Adverse effects of consumption of aflatoxin contaminated food is linked to a large population of children experiencing poor and stunted growth in Benin (Gong et al. 2004) and in Eastern Kenya (Hoffmann et al. 2015). We hypothesise that the reported stunting effects in Eastern Kenya hot-spot may be attributable to perennial consumption AFB1, −a potent class 1 mutagenic and teratogenic toxin (Birch and Parker 2012; FAO, United Nations 2017). The findings of the current study correspond with the period when the most severe case of aflatoxicosis occurred (between May and June 2004) in Eastern Kenya after the long rain season (Anonymous 2004). This could be explained by the predominant AFB1 observed in the current study and also the same the same period. It is likely that in 2004, AFB1 levels were at a record high and resulted in human fatalities (Probst et al. 2007).

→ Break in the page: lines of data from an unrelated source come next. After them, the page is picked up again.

(** * setup-a-ci: the request pipeline of [app.js]

    A shallow embedding of the Express application defined in [app.js]:
    the middleware stack in registration order, the route handlers, the
    not-found and error middleware, and the process-level fault handlers.

    What [app.js] itself contains is translated line by line.  What it calls
    (Express's dispatcher, response and final handler, [express.json],
    [helmet], the winston logger and its exception handlers, Node's
    [process], [http.Server] and [url.parse]) is library code outside the
    repository; each such piece is a clearly marked definition or a field of
    the [Runtime] record below. *)

From Stdlib Require Import ZArith String Ascii List Bool Lia.
From stdpp Require Import base option list strings pretty gmap.
Import ListNotations.

Local Open Scope string_scope.

(** ** JavaScript values that occur in [app.js] *)

Inductive JsVal :=
  | JsUndefined
  | JsNumber (n : Z)
  | JsString (s : string).

(** [v === undefined ? undefined : v] for an optional string property. *)
Definition js_of_opt (o : option string) : JsVal :=
  match o with
  | Some s => JsString s
  | None => JsUndefined
  end.

(** [a || d] where [a] is a number or [undefined]: JavaScript takes [d]
    whenever [a] is falsy, that is [undefined] or [0]. *)
Definition js_or_num (a : option Z) (d : Z) : Z :=
  match a with
  | Some n => if Z.eqb n 0 then d else n
  | None => d
  end.

(** [a || d] where [a] is a string or [undefined]: the empty string is
    falsy. *)
Definition js_or_str (a : option string) (d : string) : string :=
  match a with
  | Some s => if String.eqb s EmptyString then d else s
  | None => d
  end.

(** JSON text is represented by the value it denotes. *)
Inductive Json :=
  | JNum (n : Z)
  | JStr (s : string).

(** [JSON.stringify] on an object literal: a property whose value is
    [undefined] is left out, the others keep their order. *)
Fixpoint JSON_stringify (o : list (string * JsVal)) : list (string * Json) :=
  match o with
  | [] => []
  | (k, JsUndefined) :: o' => JSON_stringify o'
  | (k, JsNumber n) :: o' => (k, JNum n) :: JSON_stringify o'
  | (k, JsString s) :: o' => (k, JStr s) :: JSON_stringify o'
  end.

(** The field names of a JSON object, in order. *)
Definition fields (o : list (string * Json)) : list string := map fst o.

(** Lookup of a field in a JSON object. *)
Fixpoint field (k : string) (o : list (string * Json)) : option Json :=
  match o with
  | [] => None
  | (k', v) :: o' => if String.eqb k k' then Some v else field k o'
  end.

(** ** Errors travelling through [next(err)] *)

(** An error object as the error middleware reads it: [err.message],
    [err.status] and [err.stack].  [status] and [stack] may be absent. *)
Record JsError := {
  err_message : string;
  err_status : option Z;
  err_stack : option string
}.

(** ** Log records handed to the winston logger *)

Inductive Level := debug | info | warn | error.

(** An argument of a logger call after the message: a metadata object, a
    plain value, a promise, or an error object. *)
Inductive LogArg :=
  | ArgObject (o : list (string * JsVal))
  | ArgValue (v : JsVal)
  | ArgPromise
  | ArgError (e : JsError).

(** One call of the logger: the level of the method called, the message, and
    the further arguments as passed. *)
Record LogRecord := {
  level : Level;
  msg : string;
  args : list LogArg
}.

(** The metadata object of a call that passes exactly one. *)
Definition meta (r : LogRecord) : list (string * JsVal) :=
  match args r with
  | [ArgObject o] => o
  | _ => []
  end.

(** Lookup of an attribute of a log record. *)
Fixpoint attr (k : string) (m : list (string * JsVal)) : JsVal :=
  match m with
  | [] => JsUndefined
  | (k', v) :: m' => if String.eqb k k' then v else attr k m'
  end.

(** ** Requests and responses

    A response records the status line, the headers and the body that go
    out, and the number of terminal writes.  The headers that describe the
    entity ([Content-Length], [ETag]) are not recorded when they are set,
    and the body of a [HEAD] response is recorded although Node does not
    transmit it. *)

(** What the body parsers leave in [req.body]. *)
Inductive Body :=
  | NoBody
  | JsonBody (v : list (string * Json))
  | FormBody (kv : list (string * string)).

Record Request := {
  req_method : string;
  req_originalUrl : string;
  req_ip : string;
  req_headers : list (string * string);
  req_raw : option string;
  req_body : Body
}.

(** The body of a response: the text handed to [res.send], the JSON text of
    [res.json], nothing at all (a response that may not carry a body), or
    the HTML page of Express's final handler for a status and the error that
    was pending, if any. *)
Inductive Payload :=
  | Text (s : string)
  | JsonText (o : list (string * Json))
  | Empty
  | FinalPage (code : Z) (pending : option JsError).

Record Response := {
  res_statusCode : Z;
  res_headers : gmap string string;
  res_body : option Payload;
  res_writes : nat
}.

(** A response as Express creates it: status 200, nothing written. *)
Definition fresh_response : Response :=
  {| res_statusCode := 200; res_headers := ∅; res_body := None; res_writes := 0 |}.

(** ** The process: log, clock, listener *)

Record World := {
  (** the calls made on the logger so far, oldest first *)
  log : list LogRecord;
  (** the monotonic clock, and its reading when the process started *)
  clock : Z;
  boot : Z;
  (** the connections the listener still holds open *)
  connections : nat;
  (** the callbacks passed to [server.close] and not yet run; each of them
      is a call of [process.exit], kept as its exit code *)
  on_close : list Z;
  (** the exits that winston's exception and rejection handlers have armed:
      each is a call of [process.exit] that runs when their transports have
      finished, at most 3 s after the fault; kept as its exit code *)
  armed : list Z;
  (** the code the process exited with, once it has *)
  exit_code : option Z
}.

(** The outcome of [JSON.parse]. *)
Inductive Parse :=
  | Parsed (v : list (string * Json))
  | SyntaxError (message stack : string).

(** Everything [app.js] obtains from its environment and its libraries. *)
Record Runtime := {
  (** [process.env.NODE_ENV] and [process.env.PORT] *)
  NODE_ENV : option string;
  PORT : option string;
  (** the winston logger: given the records already handed to it and a new
      record, either returns ([None]) or throws *)
  logger_sink : list LogRecord -> LogRecord -> option JsError;
  (** [JSON.parse] and the form decoder behind [express.urlencoded] *)
  JSON_parse : string -> Parse;
  qs_parse : string -> list (string * string);
  (** the headers [helmet()] sets, by lower-case name *)
  helmet_headers : gmap string string;
  (** a content type with its character set stated as UTF-8, as [res.send]
      rewrites one that was set before *)
  with_charset : string -> string;
  (** the path that Node's [url.parse] finds in a request target; Express
      asks it for every target that is not a plain path with an optional
      query string *)
  url_parse : string -> string;
  (** the cache validation of [res.send] on a conditional request: whether
      the validators in the request headers match the entity about to be
      sent (its [ETag]), so that the client's copy is still fresh *)
  still_fresh : list (string * string) -> Payload -> bool;
  (** the frames V8 appends to the stack of an error created in the
      not-found middleware *)
  stack_frames : string
}.

(** ** Calls that may throw: a state and exception monad *)

Inductive Outcome (A : Type) :=
  | Returned (a : A)
  | Thrown (e : JsError).
Arguments Returned {A} a.
Arguments Thrown {A} e.

Definition M (S A : Type) : Type := S -> Outcome A * S.

Definition ret {S A} (a : A) : M S A := fun s => (Returned a, s).

Definition bind {S A B} (m : M S A) (k : A -> M S B) : M S B :=
  fun s =>
    match m s with
    | (Returned a, s') => k a s'
    | (Thrown e, s') => (Thrown e, s')
    end.

Declare Scope js_scope.
Delimit Scope js_scope with js.
Notation "'let*' x := m 'in' k" := (bind m (fun x => k))
  (at level 10, x name, m at level 100, k at level 200) : js_scope.
Notation "m ;; k" := (bind m (fun _ => k))
  (at level 100, k at level 200, right associativity) : js_scope.

(** ** Strings: the few operations of URL handling *)

Definition lower_ascii (c : ascii) : ascii :=
  let n := nat_of_ascii c in
  if Nat.leb 65 n && Nat.leb n 90 then ascii_of_nat (n + 32) else c.

Fixpoint to_lower (s : string) : string :=
  match s with
  | EmptyString => EmptyString
  | String c r => String (lower_ascii c) (to_lower r)
  end.

(** Everything before the first [?]. *)
Fixpoint before_query (url : string) : string :=
  match url with
  | EmptyString => EmptyString
  | String c r => if Ascii.eqb c "?" then EmptyString else String c (before_query r)
  end.

(** The characters that a plain request target does not contain: tab, line
    feed, form feed, carriage return, space, [#] and the no-break space. *)
Definition beyond_plain (c : ascii) : bool :=
  existsb (Nat.eqb (nat_of_ascii c)) [9; 10; 12; 13; 32; 35; 160]%nat.

Fixpoint plain (s : string) : bool :=
  match s with
  | EmptyString => true
  | String c r => negb (beyond_plain c) && plain r
  end.

Fixpoint strip_prefix (p s : string) : option string :=
  match p, s with
  | EmptyString, _ => Some s
  | String a p', String b s' => if Ascii.eqb a b then strip_prefix p' s' else None
  | String _ _, EmptyString => None
  end.

(** Drops one trailing slash, if there is one. *)
Fixpoint trim_slash (s : string) : string :=
  match s with
  | EmptyString => EmptyString
  | String c EmptyString => if Ascii.eqb c "/" then EmptyString else s
  | String c r => String c (trim_slash r)
  end.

The seasonal variations in levels of toxins is likely the result of variations in the fungal community structure between cropping seasons. That could explain why AFB1 is predominant in the long rain season while there mixed toxins in the short season (Salano et al. 2016). There is also possibility of complex fungal interactions at their specific niche leading to differential toxin production (Huang et al. 2011; Okoth et al. 2018). The possibility of intra – and interspecific interaction between members of a fungi genus remains a confounding phenomenon but deserves attention. Therefore, it remains unclear why AFB2 and AFG1 were present in the second season only whereas the fungi known to produce them were present in isolates from both seasons (Salano et al. 2016).

Conclusions

The seasonal pattern of aflatoxin contamination of the staple food –maize in Eastern Kenya, presents an opportunity for interventions such as biological control to reduce aflatoxins especially in the long rain season where AFB1 is uniformly produced (Bandyopadhyay et al. 2007; Cotty et al. 2008; Bandyopadhyay et al. 2016). While there is a lack of feasible intervention, the risk of chronic exposure to AFB1 remains high and poorly documented in both cropping seasons. Hence the findings of this study necessitate mitigation measures because AFB1– is a potent class 1 mutagenic toxin likely to cause liver cancer.